Eurasia Needs A New Ostpolitik

Author: Chris Hann

September 02, 2019

The Chancellorship of Willy Brandt, which began fifty years ago, was marked by an impressive range of social democratic reforms. But even within a reunited Germany, Brandt is probably best remembered for his promotion of dialogue with the German Democratic Republic and for reconciliation with Poland, thereby stabilizing geopolitics and making a decisive contribution to the demise of the USSR and of the Warsaw Pact.

Willy Brandt’s mission was to heal the wounds of twentieth century European history. He lived just long enough to welcome German reunification. What would he say about the state of Europe and of the world thirty years later? NATO is doing very well, celebrating its 70th anniversary in a year in which new arms races are already a reality. President Trump stimulates the world’s largest military-industrial complex and urges his European allies to increase their defence spending accordingly. Even media in the West that are critical of Trump and NATO delight in demonizing the leader in the Kremlin. Western leaders invite German leaders but not President Putin to join in their commemorations of the 80th anniversary of the outbreak of the Second World War, even though Russians suffered by far the greatest losses to ensure victory. In short, the Cold War has been revived in new form. We need a new Ostpolitik to defuse it.

Brandt would surely link the disastrous geopolitical developments of the new century to the demise of social democratic ideals and the weakening of welfare states. This is reflected in the precipitous decline of his own party, as evidenced in recent regional elections in eastern Germany. The fact the Die Linke has also lost ground to the populists of the Alternative für Deutschland suggests that the traditional parties of the left are losing their root constituencies in society's lower income groups.
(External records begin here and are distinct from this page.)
Lemma lang_seq a b s : lang (seq a b) s <-> lang (Seq a b) s.
Proof.
  assert (HV1 : forall b', lang Void s <-> lang (Seq Void b') s).
  { intros b'. split; intros H; [destruct (Void_inv _ H)|].
    apply Seq_inv in H as (? & ? & _ & H & _). destruct (Void_inv _ H). }
  assert (HV2 : forall a', lang Void s <-> lang (Seq a' Void) s).
  { intros a'. split; intros H; [destruct (Void_inv _ H)|].
    apply Seq_inv in H as (? & ? & _ & _ & H). destruct (Void_inv _ H). }
  assert (HE : forall b', lang b' s <-> lang (Seq Eps b') s).
  { intros b'. split; intros H.
    - exact (lang_Seq Eps b' "" s lang_Eps H).
    - apply Seq_inv in H as (s1 & s2 & -> & H1 & H2).
      apply Eps_inv in H1 as ->. exact H2. }
  destruct a; cbn [seq]; try apply HV1;
    destruct b; cbn [seq]; try apply HV2; try apply HE; reflexivity.
Qed.

Lemma lang_or a b s : lang (or a b) s <-> lang a s \/ lang b s.
Proof.
  assert (HV : forall r, lang r s <-> lang Void s \/ lang r s).
  { intros r. split; [auto|]. intros [H|H]; [destruct (Void_inv _ H) | exact H]. }
  assert (HV' : forall r, lang r s <-> lang r s \/ lang Void s).
  { intros r. split; [auto|]. intros [H|H]; [exact H | destruct (Void_inv _ H)]. }
  assert (HO : forall x y, lang (Or x y) s <-> lang x s \/ lang y s).
  { intros x y. split; [apply Or_inv|].
    intros [H|H]; [now apply lang_OrL | now apply lang_OrR]. }
  destruct a; cbn [or]; try apply HV;
    destruct b; cbn [or]; try apply HV'; apply HO.
Qed.

(** A non-empty word of a repetition starts with a non-empty word of the
    repeated expression. *)
Lemma Many_cons_inv r c s :
  lang (Many r) (String c s) ->
  exists s1 s2, s = s1 +:+ s2 /\ lang r (String c s1) /\ lang (Many r) s2.
Proof.
  intros H. remember (Many r) as m eqn:Em. remember (String c s) as w eqn:Ew.
  revert s Ew.
  induction H as [| | | | | |r' s1 s2 H1 _ H2 IH2]; intros t Ew; try discriminate.
  injection Em as ->.
  destruct s1 as [|c1 s1].
  - apply (IH2 eq_refl). exact Ew.
  - rewrite StrFacts.app_cons in Ew. injection Ew as -> <-.
    exists s1, s2. auto.
Qed.

Lemma deriv_lang r : forall c s, lang (deriv c r) s <-> lang r (String c s).
Proof.
  induction r as [| |f|r1 IH1 r2 IH2|r1 IH1 r2 IH2|r IH]; intros c s; cbn [deriv].
  - split; intros H; destruct (Void_inv _ H).
  - split; intros H; [destruct (Void_inv _ H) | apply Eps_inv in H; discriminate H].
  - split.
    + destruct (f c) eqn:E; intros H; [|destruct (Void_inv _ H)].
      apply Eps_inv in H as ->. now constructor.
    + intros H. apply Class_inv in H as (c' & [= -> ->] & E). rewrite E. constructor.
  - assert (Hcons : lang (seq (deriv c r1) r2) s \/
                    (lang r1 "" /\ lang (deriv c r2) s) <->
                    lang (Seq r1 r2) (String c s)).
    { rewrite lang_seq. split.
      - intros [H|[H1 H2]].
        + apply Seq_inv in H as (s1 & s2 & -> & H1 & H2).
          apply IH1 in H1. exact (lang_Seq _ _ _ _ H1 H2).
        + apply IH2 in H2. exact (lang_Seq _ _ "" _ H1 H2).
      - intros H. apply Seq_inv in H as (s1 & s2 & E & H1 & H2).
        destruct s1 as [|c1 s1].
        + right. rewrite StrFacts.app_nil_l in E. subst s2.
          split; [exact H1 | now apply IH2].
        + left. rewrite StrFacts.app_cons in E. injection E as <- ->.
          apply IH1 in H1. exact (lang_Seq _ _ _ _ H1 H2). }
    destruct (nullable r1) eqn:N.
    + rewrite lang_or, <- Hcons. apply nullable_lang in N. tauto.
    + rewrite <- Hcons. split; [auto|]. intros [H|[H _]]; [exact H|].
      apply nullable_lang in H. congruence.
  - rewrite lang_or, IH1, IH2. split.
    + intros [H|H]; [now apply lang_OrL | now apply lang_OrR].
    + apply Or_inv.
  - rewrite lang_seq. split.
    + intros H. apply Seq_inv in H as (s1 & s2 & -> & H1 & H2).
      apply IH in H1. exact (lang_ManyCons _ _ _ H1 H2).
    + intros H. apply Many_cons_inv in H as (s1 & s2 & -> & H1 & H2).
      apply IH in H1. exact (lang_Seq _ _ _ _ H1 H2).
Qed.

(** The matcher accepts exactly the words of the expression. *)
Lemma matches_lang s : forall r, matches r s = true <-> lang r s.
Proof.
  induction s as [|c s IH]; intros r; cbn [matches].
  - apply nullable_lang.
  - rewrite IH. apply deriv_lang.
Qed.

Lemma lang_Many_any s : lang (Many any) s.
Proof.
  induction s as [|c s IH]; [constructor|].
  apply (lang_ManyCons any (String c "") s); [now constructor | exact IH].
Qed.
A new politics is necessary to address these issues in both their domestic and international dimensions. The new Ostpolitik needs to reach out beyond Europe to embrace Asia in its entirety – Eurasia in the sense of our project. It is deeply regrettable that the word Eurasia should figure prominently in the new dichotomous discourses that divide the landmass. Since 2015 the Eurasian Customs Union has been the principal free trade cooperation to rival the EU. Of course, this other Union is very much smaller and weaker economically. The integration it has achieved is limited, and its members do not even include all of the ex-Soviet republics. But why should countries such as Armenia, Georgia and Moldova be wracked by bitter political struggles concerning which bloc to join? Why do we lack politicians with the vision of Willy Brandt, capable of formulating proposals to integrate the whole of Europe and Asia politically, economically, and socially?

After the fall of the Berlin Wall, Brandt famously commented that East and West Germany would again “grow together because they belonged together.” The same applied to Europe as a whole, he added. I would add that the same applies at the level of Eurasia, a landmass that belongs together.